Monday, October 31, 2005

Writing as occupation

I spend my time thinking about the topic of writing as occupation and whether or not it carries any therapeutic benefits. Here is an interesting article that caught my eye: Writing helping young Katrina survivors. I'd love to discuss these ideas with other people, so here are my thoughts - if anyone is interested.

Why would people be interested in the private writings of another person? Bunkers and Huff (1996) explain that "diaries are not so much inclusive because they contain everything from a given day, as they are inclusive in the sense that they do not privilege 'amazing' over 'ordinary' events." This celebration of the ‘ordinary’ is a longstanding theme in understanding meaningful occupation. Diary writing and diary reading provides a vehicle of social connectedness through the ordinary. This is a human need and is the basis of interactivity between the writer and the reader.

The use of the diary as an interactive tool provides an example of what Rowles (1996) describes as a ‘surveillance zone,’ or an extension of personal space that has multiple uses. These zones surround individuals and act as an area of potential socialization and contact with others. Through the use of a diary, a surveillance zone may serve as an extension of a person’s self-definition and identity.

Online diaries are a postmodern methodology for studying this kind of information. The term ‘postmodern’ is appropriate in this instance because it describes a virtual context where local environments and local relationships are no longer the basis of interactivity. Rather, people congregate online at virtual places (websites) where information is shared and where writing occurs. The nature of online interactivity includes, or even forces, dependence on the written form for communication.

There is very little information in the literature about online diaries and their uses, although the proliferation of journaling sites on the Internet is notable. In addition to the groups of people online who attest to the enjoyment of interactive journaling in a virtual context, some researchers are beginning to see this forum as a good source for narrative data for research studies. Henker, Whalen, & Jamner (2002) identified anxiety patterns in a population of teenage girls through analysis of online journals. Oravec (2002) discussed application of weblogs and online journals as educational tools and identify that they can be used to enhance students' critical thinking and literacy skills. It is important to note that online journaling is not restricted to populations of teenaged girls and college students; most online journaling sites have users from a broad age and geographic representation.

In addition to online diaries there are other ways that writing can act as an extension of Rowles’ ‘surveillance zones.’ For example, Stern (2002) discussed the opportunity of the Internet home pages as a forum for young women to create a narrative of their experiences. This narrative becomes a performance of their lived culture and provides a means of self-expression. Chandler (1998) applies the Levi-Strauss concepts of bricolage in describing the process that people use in construction of their online identities through authorship of their web pages.

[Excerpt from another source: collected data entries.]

Lemma update_contextual_memory_rebound (now : datetime) (lt : LongTerm)
    (ctx : Contextual) (keep : Reminder -> bool) (old : list Reminder) :
  rebind_reminders keep old ctx = ctx ->
  update_contextual_memory now
    {| long_term := lt;
       contextual := rebind_reminders keep old
                       (contextual (update_contextual_memory now
                                      {| long_term := lt; contextual := ctx |})) |}
  = update_contextual_memory now {| long_term := lt; contextual := ctx |}.
Proof.
  intros H. pose proof (f_equal active_reminders H) as Hrefs. cbn in Hrefs.
  unfold update_contextual_memory. cbn.
  destruct (filter_opt (is_recent now) (conversations lt)) as [convs|] eqn:Hc; cbn.
  - destruct (filter_opt (is_upcoming now) (events lt)) as [evs|] eqn:He; cbn;
      rewrite ?Hc; cbn; rewrite ?He; [reflexivity|].
    unfold on_contextual, set_recent_conversations. cbn. rewrite Hrefs. reflexivity.
  - rewrite H. reflexivity.
Qed.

The new virtual context, essentially described by its reliance on the interactivity of writing on the Internet, is a powerful and important forum for individual self-expression. The Internet will continue to have a significant impact on the occupation of writing in the future. Hypertext allows people to write in a non-sequential post-structuralist format, such as was advocated for by Derrida; hypertext also meets the demands of multivocality, intertextuality and de-centeredness (Landow, 1992).

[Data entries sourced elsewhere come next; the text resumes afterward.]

(** ** The target dictionary *)

Lemma presets_get_unknown (table : list (string * list (string * R))) (expr : string) :
  expr ∉ map fst table -> presets_get table expr = [].
Proof.
  induction table as [|[name pairs] rest IH]; intros Hnot; simpl; [done |].
  simpl in Hnot. apply not_elem_of_cons in Hnot as [Hne Hrest].
  destruct (String.eqb_spec name expr) as [->|_]; [done | by apply IH].
Qed.

(** Every lookup in the preset table yields one of its six lists, or the
    empty default. *)
Lemma presets_get_cases (expr : string) :
  let found := presets_get EXPRESSION_PRESETS expr in
  found = []
  \/ found = [("Joy", 1); ("happy", 1)]%string
  \/ found = [("Angry", 1); ("angry", 1)]%string
  \/ found = [("Sorrow", 1); ("sad", 1)]%string
  \/ found = [("Fun", 1); ("relaxed", 1)]%string
  \/ found = [("Surprised", 1); ("surprised", 1)]%string.
Proof.
  unfold EXPRESSION_PRESETS; cbn [presets_get].
  repeat (destruct (String.eqb _ expr); [tauto |]). tauto.
Qed.

Lemma blend_target_lookup expr intensity blink custom (k : string) :
  blend_target expr intensity blink custom !! k
  = if decide (k ∈ BLINK_KEYS) then Some (clamp01 blink)
    else expression_target expr intensity custom !! k.
Proof. unfold blend_target. by rewrite fold_insert_const_lookup. Qed.

Lemma unit_valued_insert (d : gmap string R) (k : string) (v : R) :
  0 <= v <= 1 -> unit_valued d -> unit_valued (<[k := v]> d).
Proof. intros Hv Hd. by apply map_Forall_insert_2. Qed.

Lemma unit_valued_fold_const (v : R) (keys : list string) (d : gmap string R) :
  0 <= v <= 1 -> unit_valued d -> unit_valued (fold_left (fun d k => <[k := v]> d) keys d).
Proof.
  intros Hv. revert d. induction keys as [|k keys IH]; intros d Hd; simpl; [done |].
  apply IH. by apply unit_valued_insert.
Qed.

Lemma unit_valued_get (d : gmap string R) (k : string) :
  unit_valued d -> 0 <= dict_get d k 0 <= 1.
Proof.
  intros Hd. unfold dict_get. destruct (d !! k) as [v|] eqn:Hk; simpl; [|lra].
  exact (Hd k v Hk).
Qed.

Lemma zero_dict_unit_valued (keys : list string) : unit_valued (zero_dict keys).
Proof. apply unit_valued_fold_const; [lra | apply map_Forall_empty]. Qed.

Lemma expression_target_unit_valued expr intensity custom :
  unit_valued (expression_target expr intensity custom).
Proof.
  pose proof (clamp01_range intensity) as Hc.
  pose proof (zero_dict_unit_valued BLEND_KEYS_TO_CLEAR) as Hz.
  unfold expression_target. set (z := zero_dict BLEND_KEYS_TO_CLEAR) in *. clearbody z.
  destruct (truthy_key custom) as [key|].
  - by apply unit_valued_insert.
  - destruct (presets_get_cases expr) as [H|[H|[H|[H|[H|H]]]]]; rewrite H; simpl;
      repeat (apply unit_valued_insert; [lra |]); exact Hz.
Qed.

Lemma blend_target_unit_valued expr intensity blink custom :
  unit_valued (blend_target expr intensity blink custom).
Proof.
  unfold blend_target. apply unit_valued_fold_const; [apply clamp01_range |].
  apply expression_target_unit_valued.
Qed.

Lemma eased_range (target state : gmap string R) (a : R) (k : string) :
  0 <= a <= 1 -> 0 <= dict_get target k 0 <= 1 -> 0 <= dict_get state k 0 <= 1 ->
  0 <= eased target state a k <= 1.
Proof. unfold eased. intros Ha Ht Hs. nra. Qed.

(** ** Concrete keys *)

Lemma eased_snap (target state : gmap string R) (k : string) :
  eased target state 1 k = dict_get target k 0.
Proof. unfold eased. lra. Qed.


Lemma clamp01_1 : clamp01 1 = 1.
Proof. apply clamp01_id. lra. Qed.

Lemma clamp01_0 : clamp01 0 = 0.
Proof. apply clamp01_id. lra. Qed.

(** ** Scenarios of the blend update *)

(** C1 (the code departs from the claim): with the explicit key
    ["MyCustomBlend"], intensity 0.5 and alpha 1, on a call without prior
    state, the target dictionary does hold [MyCustomBlend = 0.5], but the
    easing loop only visits [BLEND_KEYS_TO_CLEAR]: the returned state has no
    entry for [MyCustomBlend] and no [Blend/Val] message carries it.  The
    preset keys are all 0, as claimed. *)
Theorem custom_key_outside_recognized_set_is_dropped (expr : string) (blink : R) :
  let key := "MyCustomBlend"%string in
  let result := apply_expression_and_blink expr 0.5 blink (Some key) None 1 in
  blend_target expr 0.5 blink (Some key) !! key = Some 0.5
  /\ result.1 !! key = None
  /\ (forall v, VMCSender.blend key v ∉ result.2)
  /\ Forall (fun k => result.1 !! k = Some 0)
       ["Joy"; "happy"; "Angry"; "angry"; "Sorrow"; "sad"; "Fun"; "relaxed";
        "Surprised"; "surprised"]%string.
Proof.
  intros key result. subst key result. split; [|split; [|split]].
  - rewrite blend_target_lookup. resolve_keys.
    unfold expression_target; cbn [truthy_key]. rewrite lookup_insert_eq.
    f_equal. apply clamp01_id. lra.
  - rewrite apply_state_lookup. resolve_keys. cbn [state_or_default].
    rewrite zero_dict_lookup. resolve_keys. reflexivity.
  - intros v. rewrite apply_sent. intros Hin.
    apply elem_of_app in Hin as [Hin|Hin].
    + apply list_elem_of_In, in_map_iff in Hin as (k & Heq & Hk).
      injection Heq as Hname _. subst k. revert Hk. rewrite <- list_elem_of_In.
      decide_key.
    + apply list_elem_of_singleton in Hin. discriminate Hin.
  - apply Forall_forall. intros k Hk. each_key Hk;
      rewrite apply_state_lookup; resolve_keys; rewrite clamp01_1, eased_snap;
      unfold dict_get; rewrite blend_target_lookup; resolve_keys;
      unfold expression_target; cbn [truthy_key];
      (rewrite lookup_insert_ne by discriminate);
      rewrite zero_dict_lookup; resolve_keys; reflexivity.
Qed.

(** What the target dictionary holds after the expression step when an
    explicit, non-empty key is given: that key carries the clamped
    intensity and every other entry is as initialised. *)
Lemma expression_target_lookup_custom intensity expr (key k : string) :
  key <> EmptyString ->
  expression_target expr intensity (Some key) !! k
  = if decide (k = key) then Some (clamp01 intensity)
    else zero_dict BLEND_KEYS_TO_CLEAR !! k.
Proof.
  intros Hkey. unfold expression_target.
  assert (truthy_key (Some key) = Some key) as -> by (by destruct key).
  destruct (decide (k = key)) as [->|Hne];
    [by rewrite lookup_insert_eq | by rewrite lookup_insert_ne].
Qed.





Lemma presets_get_happy :
  presets_get EXPRESSION_PRESETS "happy" = [("Joy", 1); ("happy", 1)]%string.
Proof. reflexivity. Qed.

Lemma presets_get_neutral : presets_get EXPRESSION_PRESETS "neutral" = [].
Proof. reflexivity. Qed.

(** C5: expression ["happy"], intensity 1, alpha 1, blink 0 and no explicit
    key: whatever the prior state, the returned state has [Joy = 1] and
    [happy = 1] and every other recognized non-blink key at 0; on a call
    without prior state these are all the non-blink keys of the result. *)
Theorem happy_full_intensity (state : option (gmap string R)) :
  let result := (apply_expression_and_blink "happy" 1 0 None state 1).1 in
  let fresh := (apply_expression_and_blink "happy" 1 0 None None 1).1 in
  result !! "Joy"%string = Some 1
  /\ result !! "happy"%string = Some 1
  /\ (forall k : string,
        k ∈ BLEND_KEYS_TO_CLEAR -> k ∉ BLINK_KEYS ->
        k <> "Joy"%string -> k <> "happy"%string ->
        result !! k = Some 0)
  /\ (forall (k : string) (v : R),
        fresh !! k = Some v -> k ∉ BLINK_KEYS ->
        k <> "Joy"%string -> k <> "happy"%string ->
        v = 0).
Proof.
  intros result fresh.
  assert (forall st (k : string),
             k ∈ BLEND_KEYS_TO_CLEAR -> k ∉ BLINK_KEYS ->
             (apply_expression_and_blink "happy" 1 0 None st 1).1 !! k
             = Some (if decide (k ∈ ["Joy"; "happy"]%string) then 1 else 0)) as Hval.
  { intros st k Hk Hnb.
    rewrite apply_state_lookup, decide_True, clamp01_1, eased_snap by done.
    unfold dict_get. rewrite blend_target_lookup, decide_False by done.
    unfold expression_target; cbn [truthy_key]. rewrite presets_get_happy.
    cbn [fold_left]. rewrite clamp01_1.
    each_key Hk; first [ exfalso; apply Hnb; decide_key
                       | resolve_keys; rewrite ?lookup_insert_eq;
                         repeat (rewrite lookup_insert_ne by discriminate);
                         rewrite ?lookup_insert_eq, ?zero_dict_lookup;
                         resolve_keys; cbn [default from_option Datatypes.id]; f_equal; lra ]. }
  subst result fresh. split; [|split; [|split]].
  - rewrite Hval by decide_key. resolve_keys. reflexivity.
  - rewrite Hval by decide_key. resolve_keys. reflexivity.
  - intros k Hk Hnb HJ Hh. rewrite Hval by done.
    rewrite decide_False; [done |].
    rewrite !elem_of_cons, elem_of_nil. tauto.
  - intros k v Hkv Hnb HJ Hh.
    destruct (decide (k ∈ BLEND_KEYS_TO_CLEAR)) as [Hk|Hk].
    + rewrite Hval in Hkv by done.
      rewrite decide_False in Hkv; [congruence |].
      rewrite !elem_of_cons, elem_of_nil. tauto.
    + rewrite apply_state_lookup, decide_False in Hkv by exact Hk.
      cbn [state_or_default] in Hkv.
      rewrite zero_dict_lookup, decide_False in Hkv by exact Hk. discriminate.
Qed.

(** The hypotheses of [happy_full_intensity] at the key ["sad"]. *)
Lemma happy_full_intensity_witness :
  ("sad"%string ∈ BLEND_KEYS_TO_CLEAR /\ "sad"%string ∉ BLINK_KEYS)
  /\ (apply_expression_and_blink "happy" 1 0 None None 1).1 !! "sad"%string = Some 0.
Proof.
  assert ("sad"%string ∈ BLEND_KEYS_TO_CLEAR) as Hin by decide_key.
  assert ("sad"%string ∉ BLINK_KEYS) as Hnb by decide_key.
  split; [by split |].
  apply (proj1 (proj2 (proj2 (happy_full_intensity None))) "sad"%string Hin Hnb);
    discriminate.
Defined.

Writing offers a rich source of narrative information for conducting inquiries into other occupations. Occupational scientists who understand the power of writing will be able to use it both as a research methodology as well as a subject itself for further inquiry.

Occupational scientists should be particularly interested in studying hypertext as a new form of communication and self-expression. The accessible format of online journaling and the associated proliferation of journaling websites are both instant sources of data for qualitative studies. Occupational scientists might be particularly interested in investigating how writing is an occupation that has an empowering effect on human and social development across time.



Bunkers, S.L. & Huff, C.A., (Eds.). (1996). Inscribing the Daily: Critical Essays on Women’s Diaries. Amherst: University of Massachusetts Press.

Chandler, Daniel (1998). Personal Home Pages and the Construction of Identities on the Web. Retrieved on 4/2/04 from short/webident.html

Henker, B., Whalen, C.K., & Jamner, L.D. (2002). Anxiety, Affect, and Activity in Teenagers: Monitoring Daily Life With Electronic Diaries. Journal of the American Academy of Child and Adolescent Psychiatry, 41, 660-670.

Landow, G.P. (1992). Hypertext-The converence of contemporary critical theory and technology. Maryland: John Hopkins University Press.

Oravec, J.A. (2002). Bookmarking the world: Weblog applications in education. Journal of Adolescent and Adult Literacy, 7, 616-621.

Rowles, G.D. (1996). Beyond performance: Being in place as a component of occupational therapy. In R.P. Cottrell (Ed.), Perspectives on purposeful activity: Foundation and future of occupational therapy (pp. 201-208). Bethesda, MD: AOTA, Inc. Reprinted from American Journal of Occupational Therapy, 45 (1991), 265-271.

Stern, S.R. (2002). Virtually speaking: Girls' self-disclosure on the WWW. Women's Studies in Communication, 25, 223-253.